O PÚBLICO questionou o Governo sobre este pacote de medidas do BE, mas o Ministério do Trabalho, Solidariedade e Segurança Social não quer pronunciar-se, antes de analisar as propostas e de os projectos de resolução darem entrada no Parlamento. Mesmo tendo em conta que é uma questão parlamentar, o gabinete de imprensa sublinha que “o combate à pobreza infantil, em especial nos três primeiros anos da criança, é uma das prioridades” do executivo. “Todas as crianças com idade até 36 meses e com direito ao abono de família passarão a receber o montante mensal mais elevado que até agora era atribuído apenas a crianças nos primeiros 12 meses de vida.
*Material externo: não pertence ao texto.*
Definition DecideHuman (ctx : context) (tenantID ref : string) (h : HumanVerdict) (d : vdb) : result store_failure HumanDecision * vdb :=
  if negb (validateHumanVerdict ref h) then (Err InvalidArgument, d)
  else
    inTx ctx tenantID d (fun d =>
      match require_active_reviewer tenantID (h_Reviewer h) d with
      | Err e => Err e
      | Ok _ =>
          match by_ref tenantID ref d with
          | Err e => Err e
          | Ok (key, r) =>
              match disputed r with
              | Err e => Err e
              | Ok dis =>
                  let same := by_human r && bool_decide (ru_status (rl r) = h_Status h) in
                  if negb (same && negb dis) && negb (bool_decide (token (pair_state r) = h_Expect h)) then
                    Err (ErrPairChanged (ru_status (rl r)) (ru_type (rl r)) (display_by tenantID r d) (ru_decided (rl r)))
                  else
                    let live := t ← claimed r; if After t (h_DecidedAt h) then Some t else None in
                    if same && negb dis then Ok (mkDecision HumanUnchanged key live, d)
                    else
                      match overridden r with
                      | Err e => Err e
                      | Ok x =>
                          Ok (mkDecision (if same then HumanReaffirmed else HumanApplied) key live,
                              (update_row tenantID key (fun _ => true) (human_row h x) d).2)
                      end
              end
          end
      end).

(** ** Listings *)

Record ReviewItem := mkItem {
  ri_Ref : string;
  ri_Key : string;
  ri_Status : string;
  ri_Type : string;
  ri_Score : float64;
  ri_Context : PairContext;
  ri_DissentStatus : string;
  ri_Votes : option VoteSplit;
  ri_VotesUnreadable : bool;
}.

(** The votes of a row, and whether its evidence cannot be read. *)
Definition row_votes (r : row) : option VoteSplit * bool :=
  if negb (bool_decide (ru_type (rl r) = DeterminationLLMPanel)) then (None, false)
  else
    match ru_evidence (rl r) ≫= read_evidence with
    | Some e => (Some (Split e), false)
    | None => (None, true)
    end.

Definition review_item (kr : string * row) : option ReviewItem :=
  let '(key, r) := kr in
  c ← read_context (context_text r);
  Some (mkItem (PairRef key) key (ru_status (rl r)) (ru_type (rl r)) (score r) c (default "" (dissent r ≫= fun x => json_get x "status"))
          (row_votes r).1 (row_votes r).2).

Definition by_created (a b : string * row) : bool := (created a.2 <? created b.2) || ((created a.2 =? created b.2) && collate a.1 b.1).

(** The first [n] of the tenant's rows that [keep], oldest first. *)
Definition review_list (n : Z) (tenantID : string) (keep : row -> result store_failure bool) (d : vdb) : result store_failure (list ReviewItem * vdb) :=
  match mapM (fun kr => match keep kr.2 with Ok b => Some (b, kr) | Err _ => None end) (rows_of tenantID d) with
  | None => Err DatabaseError
  | Some marked =>
      match mapM review_item (take (Z.to_nat n) (order_by by_created (snd <$> List.filter fst marked))) with
      | None => Err DatabaseError
      | Some out => Ok (out, d)
      end
  end.

Definition needs_review (r : row) : result store_failure bool :=
  if bool_decide (ru_status (rl r) = VerdictUndecided \/ ru_status (rl r) = VerdictAbandoned) then Ok true else disputed r.

Definition ReviewQueue (ctx : context) (tenantID : string) (n : Z) (d : vdb) : result store_failure (list ReviewItem) * vdb :=
  if n <=? 0 then (Err InvalidArgument, d) else inTx ctx tenantID d (review_list n tenantID needs_review).

Definition named (name : string) (r : row) : bool :=
  let has k := match json_get (context_text r) k with Some v => ilike_contains v name | None => false end in
  has "low_name" || has "high_name".

Definition SearchPairs (ctx : context) (tenantID name : string) (n : Z) (d : vdb) : result store_failure (list ReviewItem) * vdb :=
  if (n <=? 0) || negb (ValidateSearchName name) then (Err InvalidArgument, d)
  else inTx ctx tenantID d (review_list n tenantID (fun r => Ok (named name r))).

(** ** Projections *)

Definition waiting (now : Time) (r : row) : bool :=
  closed (ru_status (rl r)) && negb (applied r) && match claimed r with Some t => t <=? micro now | None => true end.

(** A decided row as it is projected; [None] lacks what a verdict has. *)
Definition projection (kr : string * row) : option Projection :=
  let '(key, r) := kr in
  let u := rl r in
  c ← ru_confidence u; at_ ← ru_decided u;
  e ← (if bool_decide (ru_type u = DeterminationLLMPanel) then ru_evidence u ≫= read_evidence else Some no_evidence);
  Some (mkProjection key (low r) (high r) (candidate r) (ru_status u) c e at_ (ru_type u) (ru_by u)).

Definition by_decided (a b : string * row) : bool :=
  let t kr := default 0 (ru_decided (rl kr.2)) in (t a <? t b) || ((t a =? t b) && collate a.1 b.1).

Definition Unprojected (ctx : context) (tenantID : string) (n : Z) (now : Time) (d : vdb) : result store_failure (list Projection) * vdb :=
  if n <=? 0 then (Err InvalidArgument, d)
  else
    inTx ctx tenantID d (fun d =>
      match mapM projection (take (Z.to_nat n) (order_by by_decided (List.filter (fun kr => waiting now kr.2) (rows_of tenantID d)))) with
      | None => Err DatabaseError
      | Some out => Ok (out, d)
      end).

(** Whether the row holds the verdict [p]. *)
Definition holds_verdict (p : Projection) (r : row) : bool :=
  bool_decide (ru_type (rl r) = pr_DeterminationType p /\ ru_status (rl r) = pr_Status p /\ ru_decided (rl r) = Some (micro (pr_DecidedAt p))).

Definition ClaimProjection (ctx : context) (tenantID : string) (p : Projection) (until now : Time) (d : vdb) : result store_failure ClaimOutcome * vdb :=
  if negb (After until now) then (Err InvalidArgument, d)
  else
    inTx ctx tenantID d (fun d =>
      let free r := match claimed r with Some t => t <=? micro now | None => true end in
      match update_row tenantID (pr_Key p) (fun r => holds_verdict p r && negb (applied r) && free r) (fun r => set_claimed r (Some (micro until))) d with
      | (Some _, d') => Ok (ClaimAcquired, d')
      | (None, _) =>
          match verdicts d !! (tenantID, pr_Key p) with
          | None => Err PairNotQueued
          | Some r => Ok (if holds_verdict p r then ClaimBusy else ClaimReplaced, d)
          end
      end).

Definition claim_is (until : Time) (r : row) : bool := bool_decide (claimed r = Some (micro until)).

Definition MarkProjected (ctx : context) (tenantID : string) (p : Projection) (claimedUntil : Time) (d : vdb) : result store_failure bool * vdb :=
  inTx ctx tenantID d (fun d =>
    let '(r, d') := update_row tenantID (pr_Key p) (claim_is claimedUntil) (fun r => set_claimed (set_applied r (holds_verdict p r)) None) d in
    Ok (match r with Some r => applied r | None => false end, d')).

Definition ReleaseClaim (ctx : context) (tenantID key : string) (claimedUntil : Time) (d : vdb) : result store_failure unit * vdb :=
  inTx ctx tenantID d (fun d => Ok (tt, (update_row tenantID key (claim_is claimedUntil) (fun r => set_claimed r None) d).2)).

Definition projected_row (tenantID : string) (kr : (string * string) * row) : bool :=
  bool_decide (kr.1.1 = tenantID) && bool_decide (ru_type (rl kr.2) = DeterminationLLMPanel \/ ru_type (rl kr.2) = DeterminationHuman)
  && closed (ru_status (rl kr.2)) && applied kr.2.

Definition ResetProjection (ctx : context) (tenantID : string) (d : vdb) : result store_failure Z * vdb :=
  inTx ctx tenantID d (fun d =>
    Ok (Z.of_nat (length (List.filter (projected_row tenantID) (map_to_list (verdicts d)))),
        set_verdicts d (map_imap (fun k r => Some (if projected_row tenantID (k, r) then set_applied r false else r)) (verdicts d)))).

Definition Counts (ctx : context) (tenantID : string) (now : Time) (d : vdb) : result store_failure QueueCounts * vdb :=
  inTx ctx tenantID d (fun d =>
    let count f := Z.of_nat (length (List.filter (fun kr => f kr.2) (rows_of tenantID d))) in
    Ok (mkCounts (count open_row) (count (fun r => open_row r && due (micro now) r))
          (count (fun r => closed (ru_status (rl r)) && negb (applied r))), d)).

(** ** A pair's details *)

Record PanelDissent := mkDissent {
  pd_Status : string;
  pd_Confidence : float64;
  pd_DeterminedBy : string;
  pd_DecidedAt : Time;
  pd_Evidence : option PanelEvidence;
}.

Record RelatedPair := mkRelated { rp_Ref : string; rp_Status : string; rp_Type : string; rp_LowName : string; rp_HighName : string }.

(** The evidence and the dissent's evidence are [None] where they could not be
    decoded. *)
Record PairDetail := mkDetail {
  dt_Item : ReviewItem;
  dt_DeterminedBy : string;
  dt_DisplayBy : string;
  dt_Confidence : option float64;
  dt_DecidedAt : option Time;
  dt_LastError : string;
  dt_Evidence : option PanelEvidence;
  dt_Dissent : option PanelDissent;
  dt_Disputed : bool;
  dt_Related : list RelatedPair;
  dt_RelatedTotal : Z;
  dt_Expect : string;
}.

(** Decoding a [dissentRecord]: the members of its object; a time is read by
    [timestamptz]'s rules. *)
Definition dissent_record_set (x : string * float64 * string * Time * option tree) (key : string) (t : tree)
  : option (string * float64 * string * Time * option tree) :=
  let '(s, c, b, at_, e) := x in
  if is_field "status" key then (fun v => (v, c, b, at_, e)) <$> into_string s t
  else if is_field "confidence" key then (fun v => (s, v, b, at_, e)) <$> Results.into_float c t
  else if is_field "determined_by" key then (fun v => (s, c, v, at_, e)) <$> into_string b t
  else if is_field "decided_at" key then
    match t with TString v => (fun at_ => (s, c, b, at_, e)) <$> timestamptz v | TNull => Some (s, c, b, at_, e) | _ => None end
  else if is_field "evidence" key then Some (s, c, b, at_, Some t)
  else Some (s, c, b, at_, e).

Definition partial_set (s : string) (key : string) (t : tree) : option string := if is_field "status" key then into_string s t else Some s.

Definition decodeDissent (text : string) : PanelDissent :=
  match (t ← parse_text text; into_struct dissent_record_set ("", fzero, "", 0, None) t) with
  | None => mkDissent (default "" (t ← parse_text text; into_struct partial_set "" t)) fzero "" 0 None
  | Some (s, c, b, at_, e) => mkDissent s c b at_ (t ← e; into_struct evidence_set no_evidence t)
  end.

(** Newest decision first, undecided rows last. *)
Definition by_related (a b : string * row) : bool :=
  match ru_decided (rl a.2), ru_decided (rl b.2) with
  | Some t, Some u => (u <? t) || ((t =? u) && String.ltb a.1 b.1)
  | Some _, None => true
  | None, Some _ => false
  | None, None => String.ltb a.1 b.1
  end.

Definition related_rows (tenantID key : string) (r : row) (d : vdb) : list (string * row) :=
  let shares x := bool_decide (low x = low r \/ low x = high r \/ high x = low r \/ high x = high r) in
  order_by by_related (List.filter (fun kr => negb (bool_decide (kr.1 = key)) && shares kr.2) (rows_of tenantID d)).

Definition related_pair (kr : string * row) : RelatedPair :=
  let name k := default "" (json_get (context_text kr.2) k) in
  mkRelated (PairRef kr.1) (ru_status (rl kr.2)) (ru_type (rl kr.2)) (name "low_name") (name "high_name").

Definition pair_detail (ref : string) (n : Z) (tenantID : string) (d : vdb) : result store_failure (PairDetail * vdb) :=
  match by_ref tenantID ref d with
  | Err e => Err e
  | Ok (key, r) =>
      match disputed r, read_context (context_text r) with
      | Ok dis, Some c =>
          let u := rl r in
          let dd := decodeDissent <$> dissent r in
          let related := related_rows tenantID key r d in
          let shown := take (Z.to_nat n) related in
          Ok (mkDetail (mkItem ref key (ru_status u) (ru_type u) (score r) c (match dd with Some x => pd_Status x | None => "" end)
                          (row_votes r).1 (row_votes r).2)
                (ru_by u) (display_by tenantID r d) (ru_confidence u) (ru_decided u) (default "" (q_error (qu r)))
                (if bool_decide (ru_type u = DeterminationLLMPanel) then ru_evidence u ≫= read_evidence else None) dd dis
                (related_pair <$> shown) (Z.of_nat (length related)) (token (pair_state r)), d)
      | _, _ => Err DatabaseError
      end
  end.

Definition PairDetail_of (ctx : context) (tenantID ref : string) (n : Z) (d : vdb) : result store_failure PairDetail * vdb :=
  if negb (ValidatePairRef ref) || (n <=? 0) then (Err InvalidArgument, d) else inTx ctx tenantID d (pair_detail ref n tenantID).
End store.

(** ** The operations that write *)

Inductive store_op :=
| OpEnqueue (tenantID : string) (cs : list PairCandidate) (now : Time)
| OpLease (locked : gset string) (tenantID : string) (n leaseFor : Z) (now : Time)
| OpDecide (tenantID key : string) (v : Verdict)
| OpDissent (tenantID key : string) (v : Verdict)
| OpFailure (tenantID key : string) (f : Failure)
| OpHuman (tenantID ref : string) (h : HumanVerdict)
| OpClaim (tenantID : string) (p : Projection) (until now : Time)
| OpMark (tenantID : string) (p : Projection) (until : Time)
| OpRelease (tenantID key : string) (until : Time)
| OpReset (tenantID : string).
Adicionalmente, e também para crianças até aos 36 meses, será feita a reposição do 4.º escalão de rendimentos, eliminado em 2010. A convergência dos montantes e a reposição do 4.º escalão serão implementadas de forma progressiva até 2019”, lê-se na resposta enviada ao PÚBLICO.

Unidade do SEF para crianças “sem papéis”?

Aproveitando para reagir à notícia do Diário de Notícias, segundo a qual o Serviço de Estrangeiros e Fronteiras (SEF) pode vir a ter um atendimento especial para processos relacionados com os vistos gold, Catarina Martins deixou uma ideia: “Devo dizer que um país que leve a sério quem aqui vive, que leve a sério as questões dos direitos humanos, não compreenderá seguramente que não seja possível uma unidade especial para garantir que as crianças que cá vivem têm todas papéis, têm todas a situação regularizada.”

A coordenadora do BE falava das crianças que vêem os seus direitos diminuídos porque os pais não têm a situação regularizada em Portugal. "Neste momento no parlamento está a haver um debate sobre as questões da imigração e da nacionalidade. Ninguém compreenderia que nós não fossemos capazes de resolver o problema das crianças do nosso país que não têm papéis”, disse a bloquista, acrescentando que todos os dias são negados direitos a estas crianças, seja no desporto ou no transporte escolar. “Fomos confrontados há pouco tempo com uma criança que nasceu em Portugal com paralisia cerebral, e porque a família tem uma situação irregular, ela não tem acesso sequer à cadeira de rodas de que precisa do Serviço Nacional de Saúde", contou.

Antes, Catarina Martins tinha lembrado que, segundo um relatório da UNICEF de 2013, desde 2008 que as crianças são o grupo etário com maior risco de pobreza. Em Portugal, em 2015, a taxa de risco de pobreza era de 19% e o grupo que apresentava maior risco (22,4%) era precisamente o que vai até aos 17 anos.